When:
Friday, October 27, 2017
3:00 PM - 4:30 PM CT
Where: 1902 Sheridan Road, Buffett Institute Conference Room, Evanston, IL 60208 map it
Audience: Faculty/Staff - Student - Post Docs/Docs - Graduate Students
Contact:
Kumar Ramanathan
Group: Comparative-Historical Social Science Working Group
Category: Lectures & Meetings
Prerna Singh is Mahatma Gandhi Assistant Professor of Political Science and International Studies and faculty fellow at the Watson Institute, and co-convenor of the Brown-Harvard-MIT Joint Seminar in South Asian Politics. She completed her PhD and MA from the Department of Politics at Princeton University, the tripos in social and political studies from Cambridge University, UK, and a BA (Honors) in economics from Delhi University. Prior to joining Brown, she taught in the Department of Government at Harvard University. She has also been a junior fellow at the Harvard Academy for International and Area Studies and held a pre-doctoral research fellowship at the Center for Advanced Study for India (CASI) at the University of Pennsylvania.

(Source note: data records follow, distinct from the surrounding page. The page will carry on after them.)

(** Three runs about a last fragment without data.  An echo request whose
    data is all in its first fragment, followed by an empty last fragment, from
    a local address that ARP does not know: the first frame is taken, the
    second has no defined outcome.  (The empty fragment is accepted and
    chained, so the packet has its whole length in its first pbuf and yet a
    second one; the reply has to wait for ARP, and etharp_query takes it for a
    queue of packets: its assertion fails.)  The same two frames, with the
    sender in the ARP table, are taken, and one frame is sent; and so are two
    fragments of a longer request, from the unknown sender, when the last one
    brings data. *)
Theorem reass_empty_fragment_aborts :
  (exists st s, rx_input 4096 empty_last (5, (reass_boot, tt)) = Ret (ERR_OK, st, s) /\ rx_input 8192 st s = Undef) /\
  (exists st, two_frames (with_host empty_last) = Ret st /\ length (nic_tx (lk st)) = 1%nat) /\
  (exists st, two_frames full_last = Ret st /\ length (nic_tx (lk st)) = 1%nat).
Proof.
  split_and!.
  - eexists _, _. split; [vm_compute; reflexivity|]. vm_compute. reflexivity.
  - eexists _. split; [vm_compute; reflexivity|]. vm_compute. reflexivity.
  - eexists _. split; [vm_compute; reflexivity|]. vm_compute. reflexivity.
Qed.

(** ** Data behind the end

    The last fragment (bytes 8 to 16) comes first, then one with bytes 16 to
    24, then the first one. *)
Definition past_end : arp nic := frames_arp
  [(4096, frag_hdr host 28 0 1 ++ replicate 8 1); (8192, frag_hdr host 28 32 2 ++ replicate 8 2); (16384, frag_hdr host 28 32 0 ++ replicate 8 3)].
Definition reass_all (l : list Z) (st : ipst) (r : reass) : res (Z * ipst * reass) :=
  foldl (fun s p => let* (_, st, r) := s in ip4_reass demo_custom demo_malloc demo_bmos ip_nf demo_frag (fun _ => true) p st r) (Ret (0, st, r)) l.

(** A fragment behind the last one is accepted: the packet that is returned has
    44 bytes, but the length in its header, taken from the last fragment, is
    36. *)
Theorem reass_past_the_end : exists st r b, reass_all [4096; 8192; 16384] (mkIpst past_end 5) reass_boot = Ret (16384, st, r) /\
  pget (ip_heap st) 16384 = Ret b /\ p_tot_len b = 44 /\ lwip_ntohs (IPH_LEN (pmem (ip_heap st)) (payload b)) = 36.
Proof. eexists _, _, _. split; [vm_compute; reflexivity|]. split; [vm_compute; reflexivity|]. split; vm_compute; reflexivity. Qed.
(** The last step of udp_bind. *)
Lemma bind_end u pcb ip p c : udp_ok u -> u_pcbs u !! pcb = Some c -> 0 < p < 65536 ->
  let u1 := uset pcb (set_local ip p c) u in
  let u' := if existsb (Z.eqb pcb) (udp_pcbs u) then u1 else set_udp_pcbs (pcb :: udp_pcbs u) u1 in
  udp_ok u' /\ u_pcbs u' = <[pcb := set_local ip p c]> (u_pcbs u) /\ pcb ∈ udp_pcbs u' /\ (forall a, a <> pcb -> a ∈ udp_pcbs u' <-> a ∈ udp_pcbs u).
Proof.
  intros Hu Hc Hp u1 u'. pose proof (ok_pcb u pcb c Hu Hc) as [Hn _].
  assert (u_pcbs u' = <[pcb := set_local ip p c]> (u_pcbs u)) as E1 by (unfold u'; by destruct (existsb _ _)).
  assert (pcb ∈ udp_pcbs u' /\ (forall a, a <> pcb -> a ∈ udp_pcbs u' <-> a ∈ udp_pcbs u) /\ NoDup (udp_pcbs u') /\ udp_port u' = udp_port u) as (E2 & E3 & E4 & E5).
  { unfold u'. destruct (existsb _ _) eqn:E; cbn.
    - split; [by apply in_list|]. split; [done|]. split; [apply Hu|done].
    - apply not_in_list in E. split; [by left|]. split; [intros a Ha; rewrite elem_of_cons; tauto|]. split; [apply NoDup_cons; by split; [|apply Hu]|done]. }
  split; [|done]. split; rewrite ?E1, ?E5; try apply Hu; try done.
  - rewrite lookup_insert_ne by done. apply Hu.
  - intros a Ha. destruct (decide (a = pcb)) as [->|]; [by rewrite lookup_insert_eq|rewrite lookup_insert_ne by done]. by apply (uo_live _ Hu), E3.
  - intros a ca. destruct (decide (a = pcb)) as [->|].
    + rewrite lookup_insert_eq. intros [= <-]. cbn. split; [lia|]. split; [lia|done].
    + rewrite lookup_insert_ne, E3 by done. apply (uo_bound _ Hu).
  - intros a ca. destruct (decide (a = pcb)) as [->|]; [|rewrite lookup_insert_ne by done; apply (uo_bytes _ Hu)].
    rewrite lookup_insert_eq. intros [= <-]. by apply (uo_bytes _ Hu pcb c).
Qed.
(* ===== verification/UdpSend.v ===== *)
(** * UDP: sending

    What udp_sendto puts on the wire, and that it returns and keeps the packets
    in order. *)
From S2P Require Import Prelude NetShim Ip4Addr Link Etharp EtharpInv Checksum Pbuf PbufChain PbufOps NetGlue PbufClone Ethernet EthernetInv EthernetRx Ip4 Icmp Ip4Input Ip4Inv IcmpInv Ip4Hdr Ip4Send Udp UdpInv.

(** ** The UDP header *)
Definition udphdr (src dst len c : Z) : list Z := be16 src ++ be16 dst ++ be16 len ++ le_bytes 2 c.

(** The four stores of udp_sendto_if_src. *)
Definition write_udphdr (m : memory) (a src dst len : Z) : memory :=
  let m := mem_write m a (le_bytes 2 (lwip_htons src)) in
  let m := mem_write m (a + 2) (le_bytes 2 (lwip_htons dst)) in
  let m := mem_write m (a + 6) (le_bytes 2 0) in
  mem_write m (a + 4) (le_bytes 2 (lwip_htons len)).

Lemma write_udphdr_read m a src dst len c :
  addr_ok a 8 -> 0 <= src < 65536 -> 0 <= dst < 65536 -> 0 <= len < 65536 ->
  mem_read (write_udphdr m a src dst len) a 8 = udphdr src dst len 0 /\
  mem_read (mem_write (write_udphdr m a src dst len) (a + 6) (le_bytes 2 c)) a 8 = udphdr src dst len c.
Proof.
  intros Ha Hs Hd Hl. unfold write_udphdr. rewrite !htons_bytes by lia.
  pose proof (length_mem_read m a 8) as HL. destruct (mem_read m a 8) as [|x0 l] eqn:E; [discriminate|].
  remember (x0 :: l) as L eqn:EL. clear EL x0 l. do 8 (destruct L as [|? L]; [discriminate HL|]). destruct L; [clear HL|discriminate HL].
  splice E Ha m a 0 (be16 src). rewrite Z.add_0_r in E. set (m1 := mem_write m _ _) in *.
  splice E Ha m1 a 2 (be16 dst). set (m2 := mem_write m1 _ _) in *.
  splice E Ha m2 a 6 (le_bytes 2 0). set (m3 := mem_write m2 _ _) in *.
  splice E Ha m3 a 4 (be16 len). set (m4 := mem_write m3 _ _) in *. split; [exact E|].
  splice E Ha m4 a 6 (le_bytes 2 c). exact E.
Qed.
Lemma write_udphdr_off m a src dst len : addr_ok a 8 -> unchanged_off a 8 m (write_udphdr m a src dst len).
Proof.
  intros Ha. unfold write_udphdr. assert (forall m bs, mem_write m a bs = mem_write m (a + 0) bs) as E0 by (intros; by rewrite Z.add_0_r).
  rewrite (E0 m). repeat (apply unchanged_write; [done|lia|rewrite length_le_bytes; lia|]). apply unchanged_refl.
Qed.
Lemma mem_ok_write_udphdr m a src dst len : mem_ok m -> mem_ok (write_udphdr m a src dst len).
Proof. intros H. unfold write_udphdr. by repeat apply mem_ok_mem_write. Qed.

(** ** The checksum *)

(** The sum that sender and receiver form over the pseudo header and the datagram. *)
Definition udp_sum (src dst : Z) (datagram : list Z) : Z :=
  pseudo_words IP_PROTO_UDP (Z.of_nat (length datagram)) src dst + wsum false datagram.
(** What the sender stores: never 0, which would mean "no checksum". *)
Definition udp_check (src dst : Z) (datagram : list Z) : Z :=
  let c := 65535 - ones16 (udp_sum src dst datagram) in if c =? 0 then 0xffff else c.
(** Every option that is decoded has one or four bytes, and that many are there. *)
Lemma option_decode_cases op len ofs n oi : 0 <= len -> option_decode op len ofs = Some (n, oi) ->
  match oi with Some idx => (n = 1 \/ n = 4) /\ n <= len /\ 0 <= idx < 8 | None => True end.
Proof.
  intros Hl. unfold option_decode. repeat (case_match; try done); intros; simplify_eq; try done;
    repeat match goal with H : (_ =? _) = true |- _ => apply Z.eqb_eq in H; subst | H : (_ >=? _) = true |- _ => rewrite Z.geb_leb in H; apply Z.leb_le in H end;
    unfold DHCP_OPTION_IDX_SUBNET_MASK, DHCP_OPTION_IDX_ROUTER, DHCP_OPTION_IDX_LEASE_TIME, DHCP_OPTION_IDX_OVERLOAD, DHCP_OPTION_IDX_MSG_TYPE,
      DHCP_OPTION_IDX_SERVER_ID, DHCP_OPTION_IDX_T1, DHCP_OPTION_IDX_T2; lia.
Qed.
Lemma be_val_4 bs : bytes bs -> length bs = 4%nat -> lwip_htonl (le_val bs) = be_val bs.
Proof.
  intros Hb Hl. destruct bs as [|a [|c [|d [|e [|]]]]]; try done. repeat (apply Forall_cons in Hb as [? Hb]).
  unfold be_val. cbn [le_val foldl]. replace (a + 256 * (c + 256 * (d + 256 * (e + 256 * 0)))) with (a + 256 * c + 65536 * d + 16777216 * e) by lia.
  rewrite htonl_bytes by done. lia.
Qed.
Lemma be_val_1 bs : bytes bs -> length bs = 1%nat -> u8 (le_val bs) = be_val bs.
Proof.
  intros Hb Hl. destruct bs as [|a [|]]; try done. apply Forall_cons in Hb as [Ha _]. unfold be_val. cbn. unfold is_byte in Ha.
  rewrite u8_small by (unfold is_byte; lia). lia.
Qed.

(** The arrays of options and values: eight entries, the values have 32 bits. *)
Definition rx_ok (rx : rx_options) : Prop := length rx = Z.to_nat DHCP_OPTION_IDX_MAX /\ Forall (fun x => 0 <= x.2 < 4294967296) rx.
Lemma rx_boot_ok : rx_ok rx_boot.
Proof. split; [done|]. apply Forall_replicate. cbn. lia. Qed.
Lemma rx_at_range rx idx : rx_ok rx -> 0 <= (rx_at rx idx).2 < 4294967296.
Proof.
  intros [_ H]. unfold rx_at. destruct (rx !! _) as [x|] eqn:E; cbn; [|lia]. by eapply (Forall_lookup_1 _ _ _ _ H).
Qed.
Lemma rx_ok_insert rx i b v : rx_ok rx -> 0 <= v < 4294967296 -> rx_ok (<[i := (b, v)]> rx).
Proof. intros [H1 H2] Hv. split; [etransitivity; [apply length_insert|done]|]. by apply Forall_insert. Qed.
Lemma rx_ok_clear idx rx : rx_ok rx -> rx_ok (dhcp_clear_option idx rx).
Proof. intros H. apply rx_ok_insert; [done|by apply rx_at_range]. Qed.
Lemma rx_ok_clear_all rx : rx_ok rx -> rx_ok (dhcp_clear_all_options rx).
Proof. intros [H1 H2]. split; [by unfold dhcp_clear_all_options; rewrite length_fmap|]. by apply Forall_fmap. Qed.
Lemma be_val_range bs : bytes bs -> (length bs <= 4)%nat -> 0 <= be_val bs < 4294967296.
Proof.
  intros Hb Hl. unfold be_val, bytes, is_byte in *. destruct bs as [|a [|b [|c [|d [|]]]]]; cbn in Hl; try lia;
    repeat (apply Forall_cons in Hb as [? Hb]); cbn; lia.
Qed.

Section Single.
Variable h : pheap.
Variable p : Z.
Variable b : pbuf.
Variable data : list Z.
Context (Hs : single h p b data).

Lemma single_null : p <> NULL.
Proof. by destruct (proj1 (pget_lookup _ _ _) (sg_pget _ _ _ _ Hs)). Qed.
Lemma single_length : Z.of_nat (length data) = p_len b.
Proof. rewrite (sg_data _ _ _ _ Hs), length_mem_read. pose proof (sg_len _ _ _ _ Hs). lia. Qed.
Lemma single_bytes : bytes data.
Proof. rewrite (sg_data _ _ _ _ Hs). apply bytes_mem_read, (sg_mem _ _ _ _ Hs). Qed.

Lemma opt_at_data o : 0 <= o < p_len b -> exists v, opt_at b o h = Ret v /\ is_byte v /\ data !! Z.to_nat o = Some v.
Proof.
  intros Ho. unfold opt_at. rewrite (proj2 (Z.ltb_lt _ _)) by lia. eexists. split; [done|].
  assert (data !! Z.to_nat o = Some (mload (pmem h) (payload b + o))) as E.
  { rewrite (sg_data _ _ _ _ Hs). unfold mem_read. rewrite lookup_slice by lia. unfold mem_reader. do 2 f_equal. lia. }
  split; [|done]. pose proof single_bytes as Hb. unfold bytes in Hb. rewrite Forall_forall in Hb. apply Hb. by eapply list_elem_of_lookup_2.
Qed.
Lemma copy_data len off : 0 <= len < 65536 -> 0 <= off < 65536 ->
  pbuf_copy_partial p len off h = Ret (Z.of_nat (length (window len off data)), window len off data).
Proof.
  intros Hl Ho. pose proof (sg_pget _ _ _ _ Hs) as Hg. apply pget_lookup in Hg as [Hp Hlk]. pose proof (sg_len _ _ _ _ Hs).
  rewrite (pbuf_copy_partial_eq h p [(p, b)]); try done.
  - rewrite chain_data_cons. change (chain_data (pmem h) []) with (@nil Z). rewrite app_nil_r. by rewrite <- (sg_data _ _ _ _ Hs).
  - cbn. rewrite (sg_next _ _ _ _ Hs). by split_and!.
  - cbn. rewrite (sg_tot _ _ _ _ Hs). repeat split; try constructor; lia.
Qed.
(** A client [d] that its own invariant may not fit for the moment (its request
    timer has just run out) can be stopped. *)
Lemma release_from x netif s0 s d0 d : dhcp_inv x s0 -> netif_dhcp_data netif s0 = Some d0 -> stepped x netif d s0 s -> client_ok d ->
  d_state d = d_state d0 -> d_pcb_allocated d = d_pcb_allocated d0 -> d_state d <> DHCP_STATE_OFF ->
  exists s', release netif s = Ret s' /\ dhcp_inv x s' /\ netif_list (k_nf (dk s')) = netif_list (k_nf (dk s0)) /\
    (exists d', netif_dhcp_data netif s' = Some d' /\ d_state d' = DHCP_STATE_OFF) /\
    (dhcp_supplied_address netif s = true -> exists n, nf_at (k_nf (dk s')) netif = Some n /\ if_ip n = IPADDR_ANY).
Proof.
  intros H Hd0 S Hc Es Ep Eo. unfold dhcp_release_and_stop. rewrite (stepped_data S), decide_False by done.
  destruct (di_client _ _ H _ _ Hd0) as (_ & Hro & Hin). destruct (inv_at _ _ _ H Hin) as (n0 & Hn0). destruct (sp_at S netif ltac:(by rewrite Hn0)) as [n Hn].
  assert (d_pcb_allocated d0 = true) as Ha by (rewrite (ro_pcb _ Hro), bool_decide_eq_false_2 by congruence; done). pose proof (sp_live S (inv_live _ _ _ _ H Hd0 Ha)) as Hl.
  set (d1 := dhcp_set_state DHCP_STATE_OFF (clean_offer d)). assert (client_ok d1) as Hc1 by (by apply set_state_ok, clean_offer_ok).
  pose proof (stepped_dput custom_free malloc Hmalloc bmos Hbmos known good x netif d1 s (sp_ready S)) as S0.
  destruct (release_middle x netif n (dput netif d1 s) d1 (dhcp_supplied_address netif s) (d_server_ip_addr d)) as (d2 & s1 & E0 & S1 & Hc2 & E1 & E2 & Hat);
    [apply S0|by apply (sp_live S0)|done|by eapply stepped_data|done|apply Hc|]. cbv zeta in E0 |- *. fold d1. rewrite E0. cbn [res_bind]. pose proof (stepped_trans (stepped_trans S S0) S1) as S2.
  rewrite (stepped_get S2). cbn [res_bind]. unfold d1 in E1, E2. rewrite set_state_state in E1. rewrite set_state_pcb in E2.
  change (d_pcb_allocated (clean_offer d)) with (d_pcb_allocated d) in E2. rewrite E2, Ep, Ha.
  pose proof (stepped_pcb_ok _ _ _ _ _ (di_pcb _ _ H) S2) as Hp2. pose proof (sp_refcount S2) as Er.
  pose proof (users_lookup _ _ _ Hd0) as Hu. rewrite Ha in Hu. rewrite (di_users _ _ H), Hu in Er. assert (0 <= users (delete netif (k_client (dk s0)))) as Hu0 by apply Zle_0_nat.
  destruct (dec_spec custom_free malloc Hmalloc bmos Hbmos known good x s1 (sp_ready S2) Hp2 ltac:(lia)) as (s3 & -> & R3 & [O1 O2 O3] & P3 & E3). cbn [res_bind].
  eexists. split; [reflexivity|]. split; [|split; [|split]].
  - eapply (inv_insert x s0 _ netif (set_d_pcb_allocated false d2) H Hin); [by apply dput_ready|exact P3| | | | |].
    + cbn. rewrite O1. apply S2.
    + cbn. rewrite O2, (sp_client S2). apply insert_insert_eq.
    + clear - Hc2. client.
    + split; cbn; rewrite E1; [by left|done|]. unfold negotiating. rewrite !elem_of_cons, elem_of_nil. intuition discriminate.
    + cbn. rewrite E3, Er. lia.
  - cbn. rewrite O1. apply S2.
  - exists (set_d_pcb_allocated false d2). split; [unfold netif_dhcp_data; cbn; apply lookup_insert_eq|done].
  - intros Hsup. cbn. rewrite O1, (Hat Hsup). by eexists.
Qed.
Lemma stepped_same x netif d s : ready x s -> netif_dhcp_data netif s = Some d -> stepped x netif d s s.
Proof. intros Hr Hd. split; try done. by rewrite insert_id. Qed.
Lemma release_spec x netif s : dhcp_inv x s -> exists s', release netif s = Ret s' /\ dhcp_inv x s' /\
  netif_list (k_nf (dk s')) = netif_list (k_nf (dk s)) /\ (forall d, netif_dhcp_data netif s' = Some d -> d_state d = DHCP_STATE_OFF).
Proof.
  intros H. destruct (netif_dhcp_data netif s) as [d|] eqn:Hd; [|exists s; unfold dhcp_release_and_stop; by rewrite Hd].
  destruct (decide (d_state d = DHCP_STATE_OFF)) as [Eo|Eo].
  - exists s. unfold dhcp_release_and_stop. rewrite Hd, decide_True by done. split_and!; try done. by intros ? [= <-].
  - destruct (release_from x netif s s d d H Hd (stepped_same _ _ _ _ (di_ready _ _ H) Hd)) as (s' & E & I & L & (d' & Hd' & Es) & _); [by eapply (di_client _ _ H)|done..|].
    exists s'. split_and!; try done. intros e He. congruence.
Qed.
(** The first client makes the block, if there is memory for it. *)
Lemma inc_first (s : dst T) : dhcp_pcb s = NULL -> dhcp_pcb_refcount s = 0 -> udp_pcbs (k_udp (dk s)) = [] ->
  let pcb := pcb_malloc (u_allocs (k_udp (dk s))) (u_pcbs (k_udp (dk s))) in
  exists u, dhcp_inc_pcb_refcount pcb_malloc s =
      (if pcb =? NULL then Ret (ERR_MEM, set_s_udp u (set_pcb NULL 0 s)) else Ret (ERR_OK, set_pcb pcb 1 (set_s_udp u (set_pcb pcb 0 s)))) /\
    (pcb <> NULL -> u_pcbs u !! pcb = Some client_block).
Proof.
  intros Ep Er El pcb. unfold dhcp_inc_pcb_refcount, udp_new. rewrite Ep, Er. change (0 =? 0) with true. change (NULL =? NULL) with true. cbn [lwip_assert]. cbv iota.
  fold pcb. destruct (Z.eqb_spec pcb NULL) as [E|Hn].
  { change (NULL =? NULL) with true. cbv iota. cbn [res_bind]. eexists. split; [reflexivity|done]. }
  pose proof (proj2 (Z.eqb_neq _ _) Hn) as En. cbv beta iota zeta. rewrite En.
  set (u1 := uset pcb _ _). assert (udp_pcbs u1 = []) as E1 by exact El.
  assert (udp_bind pcb (Some IPADDR_ANY) LWIP_IANA_PORT_DHCP_CLIENT u1 = Ret (ERR_OK, set_udp_pcbs [pcb] (uset pcb (set_local IPADDR_ANY LWIP_IANA_PORT_DHCP_CLIENT fresh_block) u1))) as ->.
  { unfold udp_bind, uget. rewrite En, E1. cbn. rewrite lookup_insert_eq. cbn. by rewrite El. }
  cbn [res_bind]. set (u2 := set_udp_pcbs _ _).
  assert (udp_connect pcb IPADDR_ANY LWIP_IANA_PORT_DHCP_SERVER u2 = Ret (ERR_OK, uset pcb (set_recv NULL NULL client_block) u2)) as ->.
  { unfold udp_connect, uget. rewrite En. unfold u2. cbn. rewrite lookup_insert_eq. cbn. rewrite lookup_insert_eq. cbn. by rewrite Z.eqb_refl. }
  cbn [res_bind]. unfold udp_recv, uget. rewrite En. cbn [u_pcbs uset]. rewrite lookup_insert_eq. cbn [res_of_option res_bind].
  eexists. split; [reflexivity|]. intros _. cbn [u_pcbs uset]. by rewrite lookup_insert_eq.
Qed.

(** What dhcp_start leaves for an interface that is up and had no client: no
    client without memory for it; one that is off without memory for the UDP
    block; and otherwise one that is selecting, whose request has been
    sent unless there was no memory for that. *)
Definition started (netif : Z) (n : nif) (s s' : dst T) : Prop :=
  let u := k_udp (dk s) in
  let tx := nic_tx (lk (ip_arp (s_ip s))) in
  let tx' := nic_tx (lk (ip_arp (s_ip s'))) in
  if negb (mem_malloc (d_mallocs s)) then netif_dhcp_data netif s' = None /\ tx' = tx
  else if pcb_malloc (u_allocs u) (u_pcbs u) =? NULL then netif_dhcp_data netif s' = Some zero_dhcp /\ tx' = tx
  else exists d, netif_dhcp_data netif s' = Some d /\ d_state d = DHCP_STATE_SELECTING /\ 0 < d_request_timeout d /\
    ((exists i, ip_alloc custom_free malloc PBUF_TRANSPORT SIZEOF_DHCP_MSG (s_ip s) = Ret (NULL, i)) /\ tx' = tx \/
     tx' = tx ++ [broadcast_frame n (s_ip s) client_block (dhcp_msg n (d_xid d) 0 DHCP_DISCOVER [max_size_item (if_mtu n); requests_item])]).

Lemma start_first x netif n s err s' : dhcp_inv x s -> nf_at (k_nf (dk s)) netif = Some n -> netif_is_up n = true -> netif_is_link_up n = true -> 576 <= if_mtu n ->
  netif_dhcp_data netif s = None -> dhcp_pcb s = NULL -> dhcp_pcb_refcount s = 0 -> udp_pcbs (k_udp (dk s)) = [] -> 0 <= ip_id (s_ip s) < 65536 ->
  dhcp_start custom_free malloc bmos ip4_frag tcp_netif_ip_addr_changed pcb_malloc rand mem_malloc netif s = Ret (err, s') -> started netif n s s'.
Proof.
  intros H Hn Hup Hlink Hmtu Hno Ep Er El Hid. pose proof (di_ready _ _ _ _ _ _ _ _ _ H) as Hr.
  unfold dhcp_start, started. rewrite (proj2 (Z.eqb_neq _ _) (one_null custom_free malloc Hmalloc bmos eq_refl known known_null good x s netif n Hr Hn)).
  unfold kget. rewrite Hn. cbn [res_of_option res_bind]. change DHCP_MAX_MSG_LEN_MIN_REQUIRED with 576. rewrite Hup, Hlink, (proj2 (Z.ltb_ge _ _) Hmtu), Hno. cbn [negb res_bind]. cbv iota zeta.
  destruct (mem_malloc (d_mallocs s)); cbn [negb]; [|by intros [= <- <-]].
  set (s1 := mkDst _ _ _ _ _ _ _). assert (ready custom_free malloc Hmalloc bmos eq_refl known good x (dput netif zero_dhcp s1)) as R1 by (apply dput_ready; by destruct Hr as [[] ?]; split; [split|]).
  destruct (inc_first (dput netif zero_dhcp s1) Ep Er El) as (u & E & Hu). cbv zeta in E, Hu. cbn [dput set_dk dk set_k_client k_udp s1] in E, Hu.
  set (pcb := pcb_malloc _ _) in *.
  destruct (inc_spec custom_free malloc Hmalloc bmos eq_refl known good pcb_malloc Hpcb x (dput netif zero_dhcp s1) R1) as (err2 & s2 & E2 & R2 & _);
    [by left|cbn; rewrite Er; lia|].
  change (dput netif zero_dhcp s1) with (mkDst (set_k_client (<[netif := zero_dhcp]> (k_client (dk s))) (dk s)) (dhcp_pcb s) (dhcp_pcb_refcount s) (dhcp_xid s) (dhcp_rx s) (d_rands s) (S (d_mallocs s))) in *.
  rewrite E in E2 |- *. destruct (Z.eqb_spec pcb NULL) as [Ez|Hz].
  - cbn [res_bind]. change (negb (ERR_MEM =? ERR_OK)) with true. cbv iota. intros [= <- <-]. unfold netif_dhcp_data. cbn. by rewrite lookup_insert_eq.
  - cbn [res_bind]. change (negb (ERR_OK =? ERR_OK)) with false. cbv iota. injection E2 as <- Es2. rewrite Es2.
    set (d := set_d_pcb_allocated true zero_dhcp). assert (client_ok d) as Hd by (pose proof zero_client as Hz'; unfold d; client).
    destruct (discover_sends custom_free malloc Hmalloc bmos eq_refl known known_null ip4_frag Hfrag rand x netif n (dput netif d s2) client_block d)
      as (s3 & d3 & -> & D1 & D2 & D3 & D4); try done; [eapply rd_net, dput_ready, R2|rewrite <- Es2; by apply Hu|by rewrite <- Es2|lia|by rewrite <- Es2|unfold netif_dhcp_data; cbn; by rewrite lookup_insert_eq|].
    cbn [res_bind]. change (negb (ERR_OK =? ERR_OK)) with false. cbv iota. intros [= <- <-]. exists d3. rewrite <- Es2 in D4. done.
Qed.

Her book, How Solidarity Works for Welfare: Subnationalism and Social Development in India was published by Cambridge University Press in their Comparative Politics series earlier this year. The book is a comparative historical analysis of the very different evolution of social policy and welfare systems across states in India, and the critical role that a sense of social solidarity and political community has played therein. She traces the striking divergences in education and health policy and outcomes across Indian states to differences in the strength of their subnational identification. The book was awarded the Woodrow Wilson prize by the American Political Science Association for the best book published in politics and international relations in the last year, and the Barrington Moore prize for the best book published in comparative historical sociology in the last year by the American Sociological Association.